Facts about Aspergers Syndrome

  • Children and adults with Asperger syndrome might: Have trouble understanding other people’s feelings or talking about their own feelings. Have a hard time understanding body language. Avoid eye contact. Want to be alone; or want to interact, but not know how. Have narrow, sometimes obsessive, interests. Talk only about themselves and their interests. Speak in unusual ways or with an odd tone of voice. Have a hard time making friends. Seem nervous in large social groups. Be clumsy or awkward. Have rituals that they refuse to change, such as a very rigid bedtime routine. Develop odd or repetitive movements. Have unusual sensory reactions.

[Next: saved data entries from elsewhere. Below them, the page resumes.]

(** [interpret_add_bitmap]: the error, the parameters taken, the context. *)
Definition interpret_add_bitmap (name : list Z) (lookup : list (list Z)) (pars : list (list Z)) (op : cf_operation)
    (cc : cf_context) : option cf_error * nat * cf_context :=
  let op := match op with OP_PREPEND | OP_APPEND => OP_SET | op => op end in
  if negb (bool_decide (op = OP_SET)) && negb (bool_decide (op = OP_REMOVE)) then (Some EBitmapOperation, 0%nat, cc)
  else
    let '(msg, cc) := add_bits name lookup (bool_decide (op = OP_SET)) pars (cf_journal_block name cc) in
    (msg, length pars, cc).

(** [interpret_set_item] and [interpret_section]. *)
Fixpoint interpret_set_item (item : cf_item) (pars : list (list Z)) (allow_dynamic : bool) (cc : cf_context)
    {struct item} : option cf_error * nat * cf_context :=
  match item with
  | CC_STATIC name type =>
      match pars with
      | [] => (Some EMissingValue, 0%nat, cc)
      | par :: _ =>
          let '(msg, v) := parse_value type par in
          (EParse <$> msg, 1%nat, store_value name v (cf_journal_block name cc))
      end
  | CC_BITMAP name lookup =>
      if negb allow_dynamic then (Some EBitmapHere, 0%nat, cc) else interpret_add_bitmap name lookup pars OP_SET cc
  | CC_SECTION name items =>
      (fix interpret_items (items : list cf_item) (pars : list (list Z)) (processed : nat) (cc : cf_context)
          : option cf_error * nat * cf_context :=
         match items with
         | [] => (None, processed, cc)
         | ci :: items =>
             let '(msg, taken, cc) :=
               interpret_set_item ci pars (allow_dynamic && bool_decide (items = [])) cc in
             match msg with
             | Some e => (Some e, processed, cc)
             | None =>
                 let pars := drop taken pars in
                 match pars with
                 | [] => (None, (processed + taken)%nat, cc)
                 | _ => interpret_items items pars (processed + taken)%nat cc
                 end
             end
         end) items pars 0%nat (cf_add_dirty name cc)
  end.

  • Asperger syndrome (AS) is a developmental disorder. It is an autism spectrum disorder (ASD), one of a distinct group of neurological conditions characterized by a greater or lesser degree of impairment in language and communication skills, as well as repetitive or restrictive patterns of thought and behavior.
  • The most distinguishing symptom of AS is a child’s obsessive interest in a single object or topic to the exclusion of any other. Children with AS want to know everything about their topic of interest and their conversations with others will be about little else. Their expertise, high level of vocabulary, and formal speech patterns make them seem like little professors. Other characteristics of AS include repetitive routines or rituals; peculiarities in speech and language; socially and emotionally inappropriate behavior and the inability to interact successfully with peers; problems with non-verbal communication; and clumsy and uncoordinated motor movements.